[Dataset entries]
################

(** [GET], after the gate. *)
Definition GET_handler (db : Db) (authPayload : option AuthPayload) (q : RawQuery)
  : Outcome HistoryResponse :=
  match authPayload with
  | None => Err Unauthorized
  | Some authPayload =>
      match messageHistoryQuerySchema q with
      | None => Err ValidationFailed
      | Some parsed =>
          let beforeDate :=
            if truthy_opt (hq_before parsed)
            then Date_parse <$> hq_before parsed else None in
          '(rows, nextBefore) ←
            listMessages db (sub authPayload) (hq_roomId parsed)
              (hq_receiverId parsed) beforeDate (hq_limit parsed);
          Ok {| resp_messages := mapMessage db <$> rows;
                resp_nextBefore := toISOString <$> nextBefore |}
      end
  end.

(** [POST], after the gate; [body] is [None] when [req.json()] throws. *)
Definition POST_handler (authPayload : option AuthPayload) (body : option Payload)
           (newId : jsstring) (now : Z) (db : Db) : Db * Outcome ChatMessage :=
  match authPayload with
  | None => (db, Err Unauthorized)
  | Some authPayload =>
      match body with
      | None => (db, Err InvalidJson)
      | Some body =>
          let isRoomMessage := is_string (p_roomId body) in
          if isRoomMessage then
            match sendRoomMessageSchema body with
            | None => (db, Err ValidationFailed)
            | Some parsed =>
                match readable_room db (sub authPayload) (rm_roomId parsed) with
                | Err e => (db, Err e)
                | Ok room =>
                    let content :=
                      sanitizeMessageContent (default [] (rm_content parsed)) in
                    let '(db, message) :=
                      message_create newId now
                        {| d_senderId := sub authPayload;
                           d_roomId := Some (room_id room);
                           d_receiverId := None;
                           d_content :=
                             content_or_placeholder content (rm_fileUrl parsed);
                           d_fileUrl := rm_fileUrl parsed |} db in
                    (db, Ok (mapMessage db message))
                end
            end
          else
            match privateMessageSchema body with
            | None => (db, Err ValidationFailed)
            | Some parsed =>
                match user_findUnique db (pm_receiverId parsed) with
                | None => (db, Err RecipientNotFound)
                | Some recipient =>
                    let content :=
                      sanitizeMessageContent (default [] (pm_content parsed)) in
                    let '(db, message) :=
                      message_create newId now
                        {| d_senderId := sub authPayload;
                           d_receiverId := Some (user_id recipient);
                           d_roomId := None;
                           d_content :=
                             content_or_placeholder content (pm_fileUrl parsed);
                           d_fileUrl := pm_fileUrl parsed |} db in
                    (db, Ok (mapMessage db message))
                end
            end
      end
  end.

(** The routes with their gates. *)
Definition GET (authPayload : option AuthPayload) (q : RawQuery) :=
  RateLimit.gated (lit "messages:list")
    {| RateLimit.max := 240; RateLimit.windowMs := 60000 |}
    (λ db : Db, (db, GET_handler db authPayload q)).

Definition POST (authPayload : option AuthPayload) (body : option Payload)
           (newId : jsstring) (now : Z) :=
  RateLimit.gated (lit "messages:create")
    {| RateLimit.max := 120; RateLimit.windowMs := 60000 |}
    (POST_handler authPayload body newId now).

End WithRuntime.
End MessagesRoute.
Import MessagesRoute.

################

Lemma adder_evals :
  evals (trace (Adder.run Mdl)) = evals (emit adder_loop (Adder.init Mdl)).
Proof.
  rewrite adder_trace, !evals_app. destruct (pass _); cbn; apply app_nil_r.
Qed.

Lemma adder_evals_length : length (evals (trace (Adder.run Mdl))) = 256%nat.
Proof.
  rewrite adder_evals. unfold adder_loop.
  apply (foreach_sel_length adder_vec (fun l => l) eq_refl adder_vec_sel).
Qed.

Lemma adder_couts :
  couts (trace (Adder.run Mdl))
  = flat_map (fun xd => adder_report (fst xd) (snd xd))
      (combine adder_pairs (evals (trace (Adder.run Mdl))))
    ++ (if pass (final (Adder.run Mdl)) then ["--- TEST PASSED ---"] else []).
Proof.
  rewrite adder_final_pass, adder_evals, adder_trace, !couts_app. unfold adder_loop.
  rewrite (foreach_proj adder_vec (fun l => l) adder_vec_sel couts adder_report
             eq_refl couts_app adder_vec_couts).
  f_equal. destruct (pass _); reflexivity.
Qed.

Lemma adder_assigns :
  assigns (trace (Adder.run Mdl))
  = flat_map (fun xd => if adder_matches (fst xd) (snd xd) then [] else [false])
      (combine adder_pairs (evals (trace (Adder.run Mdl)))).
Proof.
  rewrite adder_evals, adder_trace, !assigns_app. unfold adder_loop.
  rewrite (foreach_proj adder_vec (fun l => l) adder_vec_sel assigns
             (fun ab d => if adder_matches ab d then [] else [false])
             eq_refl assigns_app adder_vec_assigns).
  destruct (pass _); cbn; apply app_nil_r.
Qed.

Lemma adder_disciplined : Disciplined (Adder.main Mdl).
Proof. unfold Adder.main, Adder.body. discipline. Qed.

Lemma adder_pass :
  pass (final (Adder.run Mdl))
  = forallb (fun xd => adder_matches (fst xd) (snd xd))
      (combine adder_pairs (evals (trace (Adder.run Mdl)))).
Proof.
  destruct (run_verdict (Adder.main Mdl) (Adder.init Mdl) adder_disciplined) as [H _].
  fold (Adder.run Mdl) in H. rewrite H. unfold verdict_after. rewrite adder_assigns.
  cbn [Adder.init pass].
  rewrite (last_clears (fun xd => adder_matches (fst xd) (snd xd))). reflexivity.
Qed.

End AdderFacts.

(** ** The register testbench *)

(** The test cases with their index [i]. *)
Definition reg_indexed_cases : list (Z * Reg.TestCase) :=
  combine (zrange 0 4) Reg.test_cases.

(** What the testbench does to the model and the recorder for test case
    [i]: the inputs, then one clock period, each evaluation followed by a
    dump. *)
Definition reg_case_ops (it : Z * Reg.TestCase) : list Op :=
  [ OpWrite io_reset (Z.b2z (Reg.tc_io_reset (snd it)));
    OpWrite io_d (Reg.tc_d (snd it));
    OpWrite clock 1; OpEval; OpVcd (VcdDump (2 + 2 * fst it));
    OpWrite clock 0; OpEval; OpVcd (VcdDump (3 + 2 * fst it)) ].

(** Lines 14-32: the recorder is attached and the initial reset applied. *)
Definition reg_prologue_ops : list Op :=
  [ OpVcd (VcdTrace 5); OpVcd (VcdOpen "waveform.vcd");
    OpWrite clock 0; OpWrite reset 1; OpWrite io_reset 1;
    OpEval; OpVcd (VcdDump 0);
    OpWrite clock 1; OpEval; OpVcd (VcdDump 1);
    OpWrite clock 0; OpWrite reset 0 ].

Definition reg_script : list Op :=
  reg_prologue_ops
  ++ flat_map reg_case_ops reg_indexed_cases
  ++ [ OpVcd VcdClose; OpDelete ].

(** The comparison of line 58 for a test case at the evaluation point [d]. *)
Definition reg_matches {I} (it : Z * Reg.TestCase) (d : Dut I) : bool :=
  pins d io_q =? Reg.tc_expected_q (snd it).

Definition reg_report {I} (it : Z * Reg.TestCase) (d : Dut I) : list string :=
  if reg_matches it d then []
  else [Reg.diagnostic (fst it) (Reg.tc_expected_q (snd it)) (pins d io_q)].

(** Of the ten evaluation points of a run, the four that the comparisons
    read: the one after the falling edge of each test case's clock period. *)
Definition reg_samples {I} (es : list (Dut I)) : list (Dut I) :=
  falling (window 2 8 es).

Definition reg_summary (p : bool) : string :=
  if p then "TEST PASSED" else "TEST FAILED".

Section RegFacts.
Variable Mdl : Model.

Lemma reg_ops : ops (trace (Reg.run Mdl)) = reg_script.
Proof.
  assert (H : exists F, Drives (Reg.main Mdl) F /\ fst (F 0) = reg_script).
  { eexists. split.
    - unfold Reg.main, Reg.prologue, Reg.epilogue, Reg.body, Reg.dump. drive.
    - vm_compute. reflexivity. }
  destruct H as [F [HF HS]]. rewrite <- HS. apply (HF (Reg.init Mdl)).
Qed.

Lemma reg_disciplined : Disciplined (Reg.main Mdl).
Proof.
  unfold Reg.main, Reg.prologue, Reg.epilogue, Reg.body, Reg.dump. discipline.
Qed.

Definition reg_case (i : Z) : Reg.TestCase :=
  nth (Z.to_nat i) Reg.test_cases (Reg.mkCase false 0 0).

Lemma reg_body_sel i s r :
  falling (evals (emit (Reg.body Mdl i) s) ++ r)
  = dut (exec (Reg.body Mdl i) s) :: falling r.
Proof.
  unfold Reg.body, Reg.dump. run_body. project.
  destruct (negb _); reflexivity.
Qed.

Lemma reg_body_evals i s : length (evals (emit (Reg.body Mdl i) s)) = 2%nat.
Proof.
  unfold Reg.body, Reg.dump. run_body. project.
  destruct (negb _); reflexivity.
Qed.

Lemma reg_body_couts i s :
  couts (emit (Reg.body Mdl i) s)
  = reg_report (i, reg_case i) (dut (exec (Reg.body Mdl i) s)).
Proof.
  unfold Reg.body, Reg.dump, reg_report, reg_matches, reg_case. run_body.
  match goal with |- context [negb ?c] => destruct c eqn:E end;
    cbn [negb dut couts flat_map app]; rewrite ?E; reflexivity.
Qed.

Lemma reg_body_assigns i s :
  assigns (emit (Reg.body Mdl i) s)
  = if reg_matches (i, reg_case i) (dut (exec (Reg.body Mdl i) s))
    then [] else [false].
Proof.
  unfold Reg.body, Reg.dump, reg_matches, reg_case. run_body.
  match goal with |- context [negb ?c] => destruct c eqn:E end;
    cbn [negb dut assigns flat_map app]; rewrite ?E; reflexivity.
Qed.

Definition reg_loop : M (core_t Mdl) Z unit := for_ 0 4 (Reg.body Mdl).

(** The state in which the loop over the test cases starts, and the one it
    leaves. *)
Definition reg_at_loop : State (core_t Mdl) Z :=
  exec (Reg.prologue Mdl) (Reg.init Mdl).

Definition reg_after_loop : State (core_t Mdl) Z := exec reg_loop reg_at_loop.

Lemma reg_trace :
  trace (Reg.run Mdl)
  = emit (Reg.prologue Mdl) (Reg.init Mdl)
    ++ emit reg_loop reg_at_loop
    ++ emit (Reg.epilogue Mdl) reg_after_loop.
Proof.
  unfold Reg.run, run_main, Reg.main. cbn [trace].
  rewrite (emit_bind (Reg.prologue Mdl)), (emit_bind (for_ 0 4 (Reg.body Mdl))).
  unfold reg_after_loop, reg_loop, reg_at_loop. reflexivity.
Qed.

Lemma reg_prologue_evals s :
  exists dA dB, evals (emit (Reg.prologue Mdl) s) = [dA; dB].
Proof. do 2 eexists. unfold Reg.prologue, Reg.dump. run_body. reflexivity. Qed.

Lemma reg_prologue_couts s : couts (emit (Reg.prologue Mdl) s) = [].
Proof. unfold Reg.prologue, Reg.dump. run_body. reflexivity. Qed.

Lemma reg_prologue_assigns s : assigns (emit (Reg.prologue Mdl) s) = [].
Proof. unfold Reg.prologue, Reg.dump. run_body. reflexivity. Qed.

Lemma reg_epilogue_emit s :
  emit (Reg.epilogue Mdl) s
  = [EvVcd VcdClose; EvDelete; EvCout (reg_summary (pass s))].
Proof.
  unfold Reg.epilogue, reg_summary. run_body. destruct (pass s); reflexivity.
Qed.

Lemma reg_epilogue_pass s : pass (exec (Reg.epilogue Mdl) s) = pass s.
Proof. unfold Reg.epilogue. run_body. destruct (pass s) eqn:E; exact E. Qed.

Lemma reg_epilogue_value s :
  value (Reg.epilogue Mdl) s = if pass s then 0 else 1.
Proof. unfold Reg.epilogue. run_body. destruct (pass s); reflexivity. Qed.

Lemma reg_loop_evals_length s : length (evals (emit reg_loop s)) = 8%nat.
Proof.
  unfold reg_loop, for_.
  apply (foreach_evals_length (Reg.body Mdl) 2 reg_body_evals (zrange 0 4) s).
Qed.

################

- [WHAT TO WORK ON]:
The lines above that hold the string "RateLimit" are to be located and copied.

- [EXPECTED ANSWER]:
  RateLimit.gated (lit "messages:list")
    {| RateLimit.max := 240; RateLimit.windowMs := 60000 |}
  RateLimit.gated (lit "messages:create")
    {| RateLimit.max := 120; RateLimit.windowMs := 60000 |}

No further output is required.